A 57-year-old man, previously hypertensive, reports swelling in the umbilical region, weight loss, fever and night sweats. He presented to an emergency department, where anemia was identified and a hypothesis of umbilical hernia was made. He reports that over the months, the condition progressed, with worsening of the umbilical nodular lesion, reaching 6.6 cm, with erythema and ulceration. In addition, he also refers a progressive increase in abdominal volume, due to the appearance of ascites and splenomegaly, as well as generalized lymph node enlargement. In this context, he was referred to our service for a hematology consultation. In the initial exams, a normocytic normochromic anemia (Hb 7.7 g/dL) was observed, as well as leukocytosis (12160 cells), at the expense of 56% of lymphocytes (in the automated counter). In the peripheral blood smear, pleomorphic lymphoid cells were identified. CT scans were performed, which showed bilateral pleural effusion; multiple abdominal and pelvic retroperitoneal lymph node enlargement, as well as mesenteric lymph node enlargement, in addition to homogeneous splenomegaly and moderate ascites. Signs of diffuse peritoneal thickening were also observed, notably in the lesser omentum. The PET Scan confirmed an increased uptake both in the mesentery and in the umbilical region.

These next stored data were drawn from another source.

(* ===== verification/LFU.v ===== *)
(** * cache/policy/lfu.go: least frequently used, with ageing

    Frequency buckets (a map from frequency to a list, newest at the front),
    the index [items] from keys to their element and frequency, and the ageing
    counters.  The buckets are visited by [range] statements over a map in
    [ageLocked] and [lowestFreqLocked]; [ranges] counts the ageing passes, so
    each of them may visit the buckets in another order. *)
From S2P Require Import Prelude GoFloat Types GoList Policy.

Record lfuNode := { key : string; e : option eptr }.

Record lfuItem := { el : Element; freq : Z }.

Record LFU := {
  buckets : gmap Z (List lfuNode);
  items : gmap string lfuItem;
  n : Z;
  ageCnt : Z;
  ageMax : Z;
  decay : float64;
  metadata : Z;
  next_el : Element;   (* the next address container/list allocates *)
  ranges : nat;        (* ageing passes so far *)
}.

Definition maxLFUFreq : Z := Z.shiftl 1 16.
Definition lfuPerEntryBytes : Z := 64.

Definition defaultDecayLambda : float64 := f64_of_ratio 5 100.
Definition minDecayLambda : float64 := f64_zero.
Definition maxDecayLambda : float64 := f64_one.
Definition decayStep : float64 := f64_of_ratio 1 100.

Definition with_age (p : LFU) (cnt : Z) : LFU :=
  {| buckets := buckets p; items := items p; n := n p; ageCnt := cnt; ageMax := ageMax p;
     decay := decay p; metadata := metadata p; next_el := next_el p; ranges := ranges p |}.

Section lfu.
Context `{GoRuntime}.

Definition recomputeAgeMaxLocked (p : LFU) : LFU :=
  let k :=
    if f64_le (decay p) f64_zero then 0
    else
      let k := f64_to_u64 (f64_div f64_one (decay p)) in
      if k <? 1 then 1 else k in
  {| buckets := buckets p; items := items p; n := n p; ageCnt := ageCnt p; ageMax := k;
     decay := decay p; metadata := metadata p; next_el := next_el p; ranges := ranges p |}.

(** Under the mutex. *)
Definition recomputeAgeMax (p : LFU) : LFU := recomputeAgeMaxLocked p.

Definition NewLFU : LFU :=
  recomputeAgeMax
    {| buckets := ∅; items := ∅; n := 0; ageCnt := 0; ageMax := 0;
       decay := defaultDecayLambda; metadata := 0; next_el := 0%nat; ranges := 0%nat |}.

Definition Name (p : LFU) : PolicyName := PolicyLFU.

Definition Params (p : LFU) : gmap string Param :=
  {[ "decay_lambda" :=
       {| PName := "decay_lambda"; Min := minDecayLambda; Max := maxDecayLambda;
          Default := defaultDecayLambda; Current := decay p; Step := decayStep;
          Metric := "hit_rate" |} ]}.

Definition SetParam (name : string) (v : float64) (p : LFU) : param_error + LFU :=
  if decide (name ≠ "decay_lambda") then inl (NoSuchParameter "lfu" name)
  else if f64_lt v minDecayLambda || f64_gt v maxDecayLambda
  then inl (OutOfRange "decay_lambda" v minDecayLambda maxDecayLambda)
  else inr (recomputeAgeMaxLocked
         {| buckets := buckets p; items := items p; n := n p; ageCnt := 0;
            ageMax := ageMax p; decay := v; metadata := metadata p;
            next_el := next_el p; ranges := ranges p |}).

(** The bucket of a frequency, [list.New()] when there is none. *)
Definition bucket_or_new (bs : gmap Z (List lfuNode)) (f : Z) : List lfuNode :=
  default [] (bs !! f).

(** [bucket := p.buckets[f]], created when nil, then [bucket.PushFront(nd)]. *)
Definition bucket_push (f : Z) (i : Element) (nd : lfuNode) (bs : gmap Z (List lfuNode))
    : gmap Z (List lfuNode) :=
  <[f := PushFront i nd (bucket_or_new bs f)]> bs.
(** An empty key makes [OnInsert] loop forever.  After the insertion of [""]
    and of a key [a], and their removal, the count of live slots is one short,
    for both removals empty the same slot: [""] has left a stale index.  Two
    more keys then fill the ring of two slots with a count of one, and the
    insertion of any third never returns. *)
Lemma clock_empty_key_hangs a b c d :
  a ≠ "" → b ≠ "" → c ≠ "" → b ≠ c → d ≠ b → d ≠ c →
  ∀ e0, ∃ p0, OnInsert "" e0 NewClock = Ret p0 ∧
  ∀ e1, ∃ p1, OnInsert a e1 p0 = Ret p1 ∧
  ∀ e2, ∃ p2, OnRemove "" e2 p1 = Ret p2 ∧
  ∀ e3, ∃ p3, OnRemove a e3 p2 = Ret p3 ∧
  ∀ e4, ∃ p4, OnInsert b e4 p3 = Ret p4 ∧
  ∀ e5, ∃ p5, OnInsert c e5 p4 = Ret p5 ∧ stuck d p5.
Proof.
  intros Ha Hb Hc Hbc Hdb Hdc e0. eexists. split; [reflexivity|].
  intros e1. exists {| index := <[a := 0%nat]> {["" := 0%nat]};
    slots := [{| key := a; ref := true; e := e1 |}; free_slot]; hand := 1; cap := 2; live := 1 |}. split.
  { unfold OnInsert. cbn. rewrite lookup_insert_ne by done. reflexivity. }
  intros e2. exists {| index := {[a := 0%nat]}; slots := [free_slot; free_slot]; hand := 1; cap := 2; live := 0 |}.
  split.
  { erewrite (OnRemove_at "" e2 _ 0); [|cbn [index]; by rewrite lookup_insert_ne, lookup_singleton_eq|cbn; lia].
    cbn [index slots hand cap live]. by rewrite delete_insert_ne, delete_singleton_eq. }
  intros e3. exists {| index := ∅; slots := [free_slot; free_slot]; hand := 1; cap := 2; live := -1 |}. split.
  { erewrite (OnRemove_at a e3 _ 0); [|cbn [index]; by rewrite lookup_singleton_eq|cbn; lia].
    cbn [index slots hand cap live]. by rewrite delete_singleton_eq. }
  intros e4. eexists. split; [by apply (OnInsert_at_hand b e4 _ free_slot)|].
  intros e5. eexists. split.
  { eapply (OnInsert_at_hand c e5 _ free_slot); [cbn; by rewrite lookup_insert_ne|done..]. }
  apply stuck_full; [|done|cbn; lia|cbn; lia|].
  - cbn. by rewrite !lookup_insert_ne by done.
  - cbn. by repeat apply Forall_cons_2.
Qed.

(** [Candidates] is not a list of distinct victims.  After [Rebuild] with
    two entries, asking for four candidates names each key twice: the sweep
    makes two turns and stopping at a key does not mark it. *)
Theorem clock_candidates_repeat :
  ∃ p p' es, NoDup (entry_keys es) ∧ Rebuild es NewClock = Ret p ∧
    entry_keys es = ["a"; "b"] ∧ Candidates 4 p = Ret (p', ["a"; "b"; "a"; "b"]).
Proof.
  eexists _, _, [(1%positive, {| Key := "a"; EValue := []; Size := 1; InsertionTime := 0;
                                LastAccessTime := 0; AccessCount := 1 |});
                 (2%positive, {| Key := "b"; EValue := []; Size := 1; InsertionTime := 0;
                                LastAccessTime := 0; AccessCount := 1 |})].
  split; [|split; [vm_compute; reflexivity|split; [done|vm_compute; reflexivity]]].
  vm_compute. repeat constructor; set_solver.
Qed.

(** ** Witnesses *)

Definition clock_sample_hooks : list hook :=
  [HInsert "a" (Some 1%positive); HInsert "b" None; HAccess "a" None].

Definition clock_sample : Clock :=
  match run_hooks clock_sample_hooks NewClock with Ret p => p | _ => NewClock end.

Lemma clock_sample_ok : Forall hook_key_ok clock_sample_hooks.
Proof. repeat constructor; by intros. Qed.

Lemma clock_represents_run hs p :
  Forall hook_key_ok hs → run_hooks hs NewClock = Ret p →
  clock_represents p (foldl (flip hook_effect) ∅ hs).
Proof.
  intros Hok Hrun. destruct (@run_hooks_represents Clock clock_policy clock_lawful hs NewClock ∅
    clock_represents_New Hok) as (p' & Hrun' & Hr).
  rewrite Hrun' in Hrun. injection Hrun as <-. exact Hr.
Qed.

Lemma clock_victim_second_chance_witness :
  ∃ p' k, Victim clock_sample = Ret (p', Some k) ∧ second_chance (ring clock_sample) = Some k.
Proof.
  destruct (clock_victim_second_chance clock_sample (<["b" := None]> (<["a" := Some 1%positive]> ∅)))
    as (p' & k & Hv & _ & _ & Hs & _).
  - apply (clock_represents_run clock_sample_hooks); [apply clock_sample_ok|vm_compute; reflexivity].
  - discriminate.
  - exists p', k. split; assumption.
Defined.

Lemma clock_history_sound_witness :
  ∃ p, run_hooks clock_sample_hooks NewClock = Ret p ∧ live p = 2.
Proof.
  destruct (clock_history_sound clock_sample_hooks clock_sample_ok) as (p & Hrun & _ & Hlive & _).
  exists p. split; [exact Hrun|]. rewrite Hlive. vm_compute. reflexivity.
Defined.

Lemma clock_Rebuild_no_credit_witness :
  let es := [(1%positive, {| Key := "a"; EValue := []; Size := 1; InsertionTime := 0;
                            LastAccessTime := 0; AccessCount := 7 |})] in
  ∃ p' p'', Rebuild es NewClock = Ret p' ∧ Victim p' = Ret (p'', Some "a").
Proof.
  intros es. destruct (clock_Rebuild_no_credit es NewClock
    (1%positive, {| Key := "a"; EValue := []; Size := 1; InsertionTime := 0;
                    LastAccessTime := 0; AccessCount := 7 |}) []) as (p' & p'' & Hrun & _ & _ & Hv).
  - repeat constructor. set_solver.
  - repeat constructor. by intros.
  - reflexivity.
  - exists p', p''. split; assumption.
Defined.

Sister Mary Joseph's nodule occurs in several neoplasms that course with metastatic intra-abdominal disease. However, its occurrence as a signal from mantle cell lymphoma is quite rare, and this is the third description found after reviewing the literature. According to a series of cases with 68 patients, this finding occurs mainly with pancreatic (17.7%), gastric (17.7%), ovarian (16.2%), colonic (10.2%) and endometrial (8.8%). Hematological tumors account for only 7.4% of cases. Extranodal involvement by mantle cell lymphoma occurs mainly in the gastrointestinal tract, in up to about 15% of cases, with colonic involvement being the most prevalent, followed by gastric involvement. In endoscopic findings, the classic description is as lymphomatoid polyposis, although isolated polyps, masses and even intact mucosa with microscopic confirmation can also be found. About the prognostic impact of this finding, a retrospective analysis of 64 patients with gastrointestinal involvement in mantle cell lymphomas showed a statistical trend towards greater recurrence of the disease in this subgroup. Therefore, the predilection for gastrointestinal tract involvement by this subtype of NHL could explain the unusual clinical finding of this patient.

Sister Mary Joseph's nodule, although not a common topography, should be considered in the differential diagnosis and staging of mantle cell lymphomas.